Cardinal Bo explained to the CBCP how the new law posed a threat to basic freedoms and rights of the people of Hong Kong.

“Why does this [Cardinal Bo’s request] sound eerily familiar to us Filipinos? Because we are in a similar situation,” the Philippine bishops said.

“We also asked him to pray for the Philippines and explained why we are as seriously in need of prayers as the people of Hong Kong.  Like them, we are also alarmed about the recent signing into law of the Anti-Terror Act,” they said.
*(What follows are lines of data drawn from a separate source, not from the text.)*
(** ** Which guesses are wrong *)
Section Wrong.
Context `{L : account_libs}.
Lemma found_hash id s a s' :
  accountServer.GetUserAuthByMobile (Some id) s = (Ret a, s') ->
  exists n, n ∈ UserModel.users (e_db s) /\ RspPasswordHash a = UserDO.Password n.
Proof.
  unfold accountServer.GetUserAuthByMobile, accounts.GetAuthByUsername, UserStore.users.GetAuthByUsername,
    UserStore.users.GetByUsername. intros (dto & s1 & H & H1)%bind_Ret. unfold ret in H1. injection H1 as <- _.
  cbv zeta in H. answer H u. apply fail_if_Ret in E as [_ ->]. answer H x. answer E n. answer E0 u2. apply fail_if_Ret in E1 as [_ ->].
  unfold UserStore.users.first_user, first_or, user_dberr in E0. answer E0 q. apply wrap_err_Ret, select_first_Ret in E1 as [-> _].
  destruct (find _ _) as [n'|] eqn:Ef; [|done]. unfold ret in E0. injection E0 as <- _. exists n'. split.
  - apply list_elem_of_In. by apply find_some in Ef as [? _].
  - unfold UserStore.users.buildAuthUser in E. answer E r1. answer E r2. answer E r3. unfold ret in E. injection E as <- _.
    unfold accounts.newUserAuthDTO in H. answer H pd. unfold ret in H. by injection H as <- _.
Qed.
Definition rejected (T : user_db) (password : string) : bool :=
  forallb (fun n => negb (CompareHashAndPassword (UserDO.Password n) password) &&
    match Split (UserDO.Password n) "$"%char with
    | _ :: _ :: salt :: encoded :: _ => negb (VerifyPbkdf2 password salt encoded)
    | _ => true
    end) (UserModel.users T).
Lemma rejected_wrong username T password : rejected T password = true -> wrong username T password.
Proof.
  intros Hr f a s s' (n & Hin & Hh)%found_hash. cbn [e_db] in Hin. unfold rejected in Hr. rewrite forallb_forall in Hr.
  specialize (Hr n (proj1 (list_elem_of_In _ _) Hin)). rewrite Hh. apply andb_true_iff in Hr as [H1%negb_true_iff H2].
  unfold accountServer.CheckPassWord. rewrite H1. destruct (Split _ _) as [|x1 [|x2 [|x3 [|x4 l]]]]; try done.
  apply negb_true_iff in H2. by rewrite H2.
Qed.
End Wrong.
The Filipino bishops said they were in disbelief when lawmakers passed the anti-terrorism law while the Philippines was focused on the coronavirus pandemic.

“They [lawmakers] did not even seem to care that many of the people they represent were against it — lawyers’ associations, the academe, the business sector, labor groups, youth organizations, NGO’s, political movements, faith-based communities, and even the Bangsamoro government,” said the pastoral letter.

The bishops also said that political pressure from above “weighed more heavily” than the voices from below.

“It only made more evident the blurring of lines between legislative and the executive branches of our government,” said the bishops.

The CBCP had also expressed concern about how the new law posed serious threats to the fundamental freedoms of all peaceful Filipinos.

“Have we not felt the chilling effect of the closure of the country’s biggest broadcast network, the ABS-CBN, after being denied renewal of its franchise?  Is it not evident to us how this pattern of intimidation creates an atmosphere detrimental to the freedom of expression in our country?” said the pastoral letter.

 “The law has been used too many times as a weapon to suppress legitimate dissent and opposition, we cannot but share in the apprehensions expressed by the lawyers and ordinary citizens that filed the petition against the said infamous law before the Supreme Court.”